Josh had an exceptional season last year, and the numbers haven't bourn out that it's been as good a year for him, but he has shown stretches of that kind of dominating performance. What do you think has been the reason that there's been more unevenness during this season than in the last?

TERRY FRANCONA: His year has been interrupted a little bit this year, starting all the way back before we were going to Japan. He tweaked his back. He ended up making his first start in Toronto, I think the first three innings he pitched great. We were trying to get to a certain pitch count. He ended up giving up a bunch of runs whether it was the 4th or 5th inning.

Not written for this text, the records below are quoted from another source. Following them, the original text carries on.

Definition Qlt_bool (a b : Q) : bool := negb (Qle_bool b a).

Definition js_neg (a : num) : num :=
  match a with
  | Fin x => Fin (Qred (- x))
  | PInf => NInf
  | NInf => PInf
  | NaN => NaN
  end.

(** [a + b] *)
Definition js_add (a b : num) : num :=
  match a, b with
  | NaN, _ | _, NaN => NaN
  | Fin x, Fin y => Fin (Qred (x + y))
  | PInf, NInf | NInf, PInf => NaN
  | PInf, _ | _, PInf => PInf
  | NInf, _ | _, NInf => NInf
  end.

(** [a - b] *)
Definition js_sub (a b : num) : num := js_add a (js_neg b).

(** Infinity with the sign of a product or quotient: [pos] says whether the
    two operand signs agree. *)
Definition inf_of (pos : bool) : num := if pos then PInf else NInf.

Definition nonneg (a : num) : bool :=
  match a with
  | Fin x => Qle_bool 0 x
  | PInf => true
  | NInf => false
  | NaN => false
  end.

Definition is_zero (a : num) : bool :=
  match a with
  | Fin x => Qeq_bool x 0
  | _ => false
  end.

(** [a * b] *)
Definition js_mul (a b : num) : num :=
  match a, b with
  | NaN, _ | _, NaN => NaN
  | Fin x, Fin y => Fin (Qred (x * y))
  | _, _ =>
      if is_zero a || is_zero b then NaN
      else inf_of (Bool.eqb (nonneg a) (nonneg b))
  end.

(** [a / b] *)
Definition js_div (a b : num) : num :=
  match a, b with
  | NaN, _ | _, NaN => NaN
  | Fin x, Fin y =>
      if Qeq_bool y 0
      then (if Qeq_bool x 0 then NaN else inf_of (Qle_bool 0 x))
      else Fin (Qred (x / y))
  | Fin _, _ => zero
  | _, Fin _ => inf_of (Bool.eqb (nonneg a) (nonneg b))
  | _, _ => NaN
  end.

(** [a < b]; every comparison with [NaN] is false. *)
Definition js_lt (a b : num) : bool :=
  match a, b with
  | NaN, _ | _, NaN => false
  | Fin x, Fin y => Qlt_bool x y
  | NInf, NInf | PInf, _ => false
  | NInf, _ => true
  | Fin _, PInf => true
  | Fin _, NInf => false
  end.

(** [a > b] *)
Definition js_gt (a b : num) : bool := js_lt b a.

(** [a === b] on numbers. *)
Definition js_seq (a b : num) : bool :=
  match a, b with
  | Fin x, Fin y => Qeq_bool x y
  | PInf, PInf | NInf, NInf => true
  | _, _ => false
  end.

(** [a <= b] *)
Definition js_le (a b : num) : bool := js_lt a b || js_seq a b.

(** [Math.ceil] *)
Definition Math_ceil (a : num) : num :=
  match a with
  | Fin x => of_Z (Qceiling x)
  | _ => a
  end.

(** [Math.floor] *)
Definition Math_floor (a : num) : num :=
  match a with
  | Fin x => of_Z (Qfloor x)
  | _ => a
  end.

(** [Math.round]: to the nearest integer, halves upwards. *)
Definition Math_round (a : num) : num :=
  match a with
  | Fin x => of_Z (Qfloor (x + (1 # 2)))
  | _ => a
  end.

(** *** Strings *)

Definition is_digit (c : ascii) : bool :=
  let n := nat_of_ascii c in (48 <=? n)%nat && (n <=? 57)%nat.

Definition is_dot (c : ascii) : bool := Ascii.eqb c "."%char.

Definition digit_val (c : ascii) : Z := Z.of_nat (nat_of_ascii c - 48).

(** [s.substring(from, to)] for [0 <= from <= to]; as in JavaScript the
    bounds are clamped to the string. *)
Definition substring (from to : nat) (s : string) : string :=
  String.substring from (to - from) s.

(** The longest prefix of decimal digits: its value, its number of digits
    and the rest of the string.  [acc] and [n] accumulate. *)
Fixpoint read_digits (s : string) (acc : Z) (n : nat) : Z * nat * string :=
  match s with
  | String c rest =>
      if is_digit c then read_digits rest (acc * 10 + digit_val c)%Z (S n)
      else (acc, n, s)
  | EmptyString => (acc, n, s)
  end.

(** [parseFloat] on unsigned decimal literals without exponent: digits, an
    optional dot and digits; the rest of the string is ignored and a string
    that starts with no digit gives [NaN].  These are the only strings the
    module passes to it (they consist of digits and dots). *)
Definition parseFloat (s : string) : num :=
  let '(ip, ni, rest) := read_digits s 0 0 in
  let '(fp, nf) :=
    match rest with
    | String c rest' =>
        if is_dot c
        then (let '(f, k, _) := read_digits rest' 0 0 in (f, k))
        else (0%Z, 0%nat)
    | EmptyString => (0%Z, 0%nat)
    end in
  match ni, nf with
  | O, O => NaN
  | _, _ => Fin (Qred (inject_Z ip + (fp # Pos.of_nat (10 ^ nf))))
  end.

Definition digit_char (d : Z) : ascii := ascii_of_nat (48 + Z.to_nat d).

(** The decimal digits of the fraction [r / d] (with [0 <= r < d]), at most
    [fuel] of them. *)
Fixpoint frac_digits (fuel : nat) (r d : Z) : string :=
  match fuel with
  | O => EmptyString
  | S fuel' =>
      if (r =? 0)%Z then EmptyString
      else String (digit_char (r * 10 / d)) (frac_digits fuel' (r * 10 mod d) d)
  end.

(** Number to string, as in [fsNew + fsUnits]: plain decimal notation, with
    at most twenty fractional digits (no exponent notation). *)
Definition toString (a : num) : string :=
  match a with
  | NaN => "NaN"
  | PInf => "Infinity"
  | NInf => "-Infinity"
  | Fin q =>
      let q' := Qred q in
      let n := Z.abs (Qnum q') in
      let d := Z.pos (Qden q') in
      let ip := NilZero.string_of_uint (N.to_uint (Z.to_N (n / d))) in
      let fp := frac_digits 20 (n mod d) d in
      ((if (Qnum q' <? 0)%Z then "-" else EmptyString)
         ++ ip ++ (if (n mod d =? 0)%Z then EmptyString else "." ++ fp))%string
  end.
(** [int(s)] on what the directives of [strptime] capture: digits, after
    an optional blank. *)
Definition py_int (s : string) : Z := int_digits 0 (Text.strip s).

Definition digit_chr (n : Z) : ascii := ascii_of_N (Z.to_N (48 + n mod 10)).

(** [n] written with [w] digits, zeros in front. *)
Fixpoint padded (w : nat) (n : Z) : string :=
  match w with
  | O => EmptyString
  | S w' => padded w' (n / 10) ++ String (digit_chr n) EmptyString
  end.

(** [d.isoformat()] *)
Definition isoformat (d : datetime) : string :=
  padded 4 (year d) ++ "-" ++ padded 2 (month d) ++ "-" ++ padded 2 (day d) ++ "T"
  ++ padded 2 (hour d) ++ ":" ++ padded 2 (minute d) ++ ":" ++ padded 2 (second d)
  ++ (if microsecond d =? 0 then "" else "." ++ padded 6 (microsecond d)).

(** *** [datetime.strptime], for the directives the agent's formats use *)

Import Re.

Definition key (c : ascii) : nat := nat_of_ascii c.

Definition one (lo hi : ascii) : regex := In [Range lo hi].
Definition dig : regex := In [Digit].

(** The regular expression of a directive, as in [_strptime.TimeRE]. *)
Definition directive (c : ascii) : option regex :=
  if Ascii.eqb c "d" then
    (* 3[0-1]|[1-2]\d|0[1-9]|[1-9]| [1-9] *)
    Some (Group (key c)
            (Alt (Seq (Lit "3") (one "0" "1"))
            (Alt (Seq (one "1" "2") dig)
            (Alt (Seq (Lit "0") (one "1" "9"))
            (Alt (one "1" "9")
                 (Seq (Lit " ") (one "1" "9")))))))
  else if Ascii.eqb c "m" then
    (* 1[0-2]|0[1-9]|[1-9] *)
    Some (Group (key c)
            (Alt (Seq (Lit "1") (one "0" "2"))
            (Alt (Seq (Lit "0") (one "1" "9"))
                 (one "1" "9"))))
  else if Ascii.eqb c "Y" then
    Some (Group (key c) (Seq dig (Seq dig (Seq dig dig))))
  else if Ascii.eqb c "y" then
    Some (Group (key c) (Seq dig dig))
  else if Ascii.eqb c "H" then
    (* 2[0-3]|[0-1]\d|\d *)
    Some (Group (key c)
            (Alt (Seq (Lit "2") (one "0" "3"))
            (Alt (Seq (one "0" "1") dig)
                 dig)))
  else if Ascii.eqb c "M" then
    (* [0-5]\d|\d *)
    Some (Group (key c) (Alt (Seq (one "0" "5") dig) dig))
  else None.
(** [QImage], from Qt's documentation: an image of a non-positive size is
    null, and [setPixel] ignores coordinates outside the image. *)
Record QImage := mkQImage { qw : Z; qh : Z; qpixels : list Z }.

Definition QImage_new (wd ht : Z) : QImage :=
  mkQImage wd ht (new_array (wd * ht) 0).
Definition isNull (i : QImage) : bool := (qw i <=? 0) || (qh i <=? 0).
Definition fill (c : Z) (i : QImage) : QImage :=
  mkQImage (qw i) (qh i) (replicate (length (qpixels i)) c).
Definition setPixel (x y c : Z) (i : QImage) : QImage :=
  if (0 <=? x) && (x <? qw i) && (0 <=? y) && (y <? qh i)
  then mkQImage (qw i) (qh i) (<[Z.to_nat (qw i * y + x) := c]> (qpixels i))
  else i.

(** The data members of [Algorithm]; the SVG helpers are opaque tokens and
    the timer is not modelled. *)
#[projections(primitive)]
Record Algorithm := mkAlgorithm {
  input : option ImageData;
  outputIsEnabled : bool;
  outputImage : option QImage;
  outputSVG : option (list Z);
  outputSVGPainter : option unit;
  svgGenerator : option unit;
  svgFileIOWrapper : option unit;
  failed : bool;
  finished : bool
}.

Definition Algorithm_ctor : Algorithm :=
  {| input := None; outputIsEnabled := true; outputImage := None;
     outputSVG := None; outputSVGPainter := None; svgGenerator := None;
     svgFileIOWrapper := None; failed := false; finished := false |}.

Definition disableOutput (a : Algorithm) : Algorithm :=
  a {{ outputIsEnabled := false }}.

(** [Algorithm::output]: the result, the two out-parameters and the object
    afterwards. *)
Definition output (a : Algorithm)
  : bool * option QImage * option (list Z) * Algorithm :=
  if negb (finished a) || failed a || negb (outputIsEnabled a)
  then (false, None, None, a)
  else (true, outputImage a, outputSVG a,
        a {{ outputImage := None; outputSVG := None }}).

Definition isFinished (a : Algorithm) : bool := finished a.

Definition finalizeOutput (a : Algorithm) : Algorithm :=
  a {{ outputSVGPainter := None; svgGenerator := None;
       svgFileIOWrapper := None }}.
(** * StreakMate: streak engine, habit store and leaderboard projection

    A shallow embedding of [src/index.tsx].  The React component [App] keeps
    three pieces of state ([screen], [habits], [newHabitName]) and talks to
    two collaborators, [AsyncStorage] and [Alert]; its handlers are embedded
    as computations of a small state-and-exception monad over a [World]
    record.  The pure helpers ([isToday], [isYesterday],
    [resetStreaksIfNeeded], the leaderboard projection) are plain functions.

    Numbers: [streak] is a JavaScript number.  It is embedded as [Z]; the
    embedding is exact for integral values of magnitude below 2^53, which is
    where the increments, decrements and sums of the program are exact.

    Strings are embedded as [string], the bytes of their UTF-8 encoding.
    [trim] knows the white space and the line terminators of ECMAScript by
    their code points, which it reads off the encoding; [toLowerCase] is a
    function of the [Platform]. *)

From Stdlib Require Import Ascii ZArith DecimalString DecimalPos DecimalZ.
From Stdlib Require Import Sorting.Sorted Permutation.
From stdpp Require Import base numbers strings list gmap fin_maps pretty sorting.

Local Open Scope string_scope.
Local Open Scope Z_scope.

(** ** Data model *)

(** [interface Habit] *)
Record Habit := mkHabit {
  habit_id : string;
  habit_name : string;
  streak : Z;
  lastCompleted : option string;   (* string | null *)
  createdAt : string
}.

(** The object spreads of the program: [{ ...habit, streak: s }] and
    [{ ...habit, streak: s, lastCompleted: l }]. *)
Definition with_streak (habit : Habit) (s : Z) : Habit :=
  {| habit_id := habit_id habit; habit_name := habit_name habit;
     streak := s; lastCompleted := lastCompleted habit;
     createdAt := createdAt habit |}.

Definition with_streak_lastCompleted (habit : Habit) (s : Z)
    (l : option string) : Habit :=
  {| habit_id := habit_id habit; habit_name := habit_name habit;
     streak := s; lastCompleted := l; createdAt := createdAt habit |}.

(** [interface Person]; [habits] is a JavaScript object used as a map from
    habit name to streak, [isUser] and [totalStreak] are optional fields. *)
Record Person := mkPerson {
  person_id : string;
  person_name : string;
  person_habits : gmap string Z;
  isUser : option bool;
  totalStreak : option Z
}.

(** ** The JavaScript runtime the program relies on *)

(** The local calendar fields of a [Date]: what [getFullYear], [getMonth]
    (0-based) and [getDate] return. *)
Record LocalDate := mkLocalDate {
  getFullYear : Z;
  getMonth : Z;
  getDate : Z
}.

(** Library functions whose result depends on the device (time zone, locale,
    JSON implementation).  [Date_parse s] stands for [new Date(s)] read
    through its local getters; [None] is an Invalid Date, whose getters all
    return [NaN].  [JSON_parse] returns [None] where [JSON.parse] throws. *)
Record Platform := mkPlatform {
  Date_parse : string -> option LocalDate;
  toLowerCase : string -> string;
  JSON_stringify : list Habit -> string;
  JSON_parse : string -> option (list Habit)
}.
(* ===== verification/_CoqProject ===== *)
-Q . S2P
Prelude.v
ByteMem.v
CString.v
Bitmap.v
Interrupt.v
DList.v
Format.v
Paging.v
Idt.v
Memory.v
Words.v
Malloc.v
Loader.v
Kernel.v
Sched.v
Sync.v
Alloc.v
Thread.v
Spawn.v
Process.v
AddrSpace.v
Execute.v
IoQueue.v
Keyboard.v
Timer.v
Tss.v
Main.v
Boot.v
FirstSwitch.v
UserPage.v
FirstProcess.v
PoolRace.v
Typed.v
Switching.v
LockSys.v
Fair.v
RingSys.v
Lemma strcmp_total_order_witness :
  ∃ r, strcmp 4 100 104 demo_mem = Ok r demo_mem ∧ strcmp 4 104 100 demo_mem = Ok (- r) demo_mem ∧
       (r = 0 ↔ [104; 105; 200] = [104; 105]) ∧ r = -1.
Proof. apply (strcmp_total_order demo_mem (region 100 16) demo_contents 100 104 [104; 105; 200] [104; 105] 4); demo_side. Defined.

Lemma memcpy_moves_witness :
  wp (memcpy 108 100 4) (λ r m', r = 108 ∧ changes (region 100 16) demo_mem m' ∧
    ∃ g, holds m' (region 100 16) g ∧ (∀ i, 0 ≤ i < 4 → g (108 + i) = demo_contents (100 + i)) ∧
         ∀ x, ¬ region 108 4 x → g x = demo_contents x) demo_mem.
Proof. apply (memcpy_moves demo_mem (region 100 16) demo_contents 108 100 4); demo_side. Defined.

(** The byte 200 is at address 102, and is not found. *)
Lemma strchr_misses_high_codes_witness :
  demo_contents 102 = 200 ∧
  strchr 4 100 200 demo_mem = Ok NULL demo_mem ∧ memchr 100 200 3 demo_mem = Ok None demo_mem.
Proof.
  split; [reflexivity|].
  apply (strchr_misses_high_codes demo_mem (region 100 16) demo_contents 100 [104; 105; 200] 200 4); demo_side.
Defined.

So right off the bat he's starting from an E.R.A. that's up here. There's been, like you said, some unevenness. He's missed some starts for various reasons. I still think when we give him the ball in this type of situation we feel very good about this Josh Beckett.

Now again, over the course of the year things happen that lead to 12 wins instead of maybe 17, but there is no reason that when he takes the mound tomorrow he won't be competing and being a really good pitcher.

The choice of the schedules of the two different American League division series was up to the Angels. They went with this. Was this what you would have preferred way back when, and has this schedule served you well?

TERRY FRANCONA: I think that the hope is or the way we thought was it really wouldn't enter into who won. Whoever plays better will win. There was certainly a little bit of anxiety the night that Beckett did this, when he was throwing a side session, because that was certainly something on our minds.

But we have the right to choose last year. We spent a ton of time going back and forth. I really, by the end I was like, you know what, you guys make a decision, I don't care. Whoever plays better is going to win.

You know, when you pick the longer series, it gives the team that plays ahead, again, you can go to that bullpen, that part of your bullpen that you do when you're ahead, more often than when you play back to back games.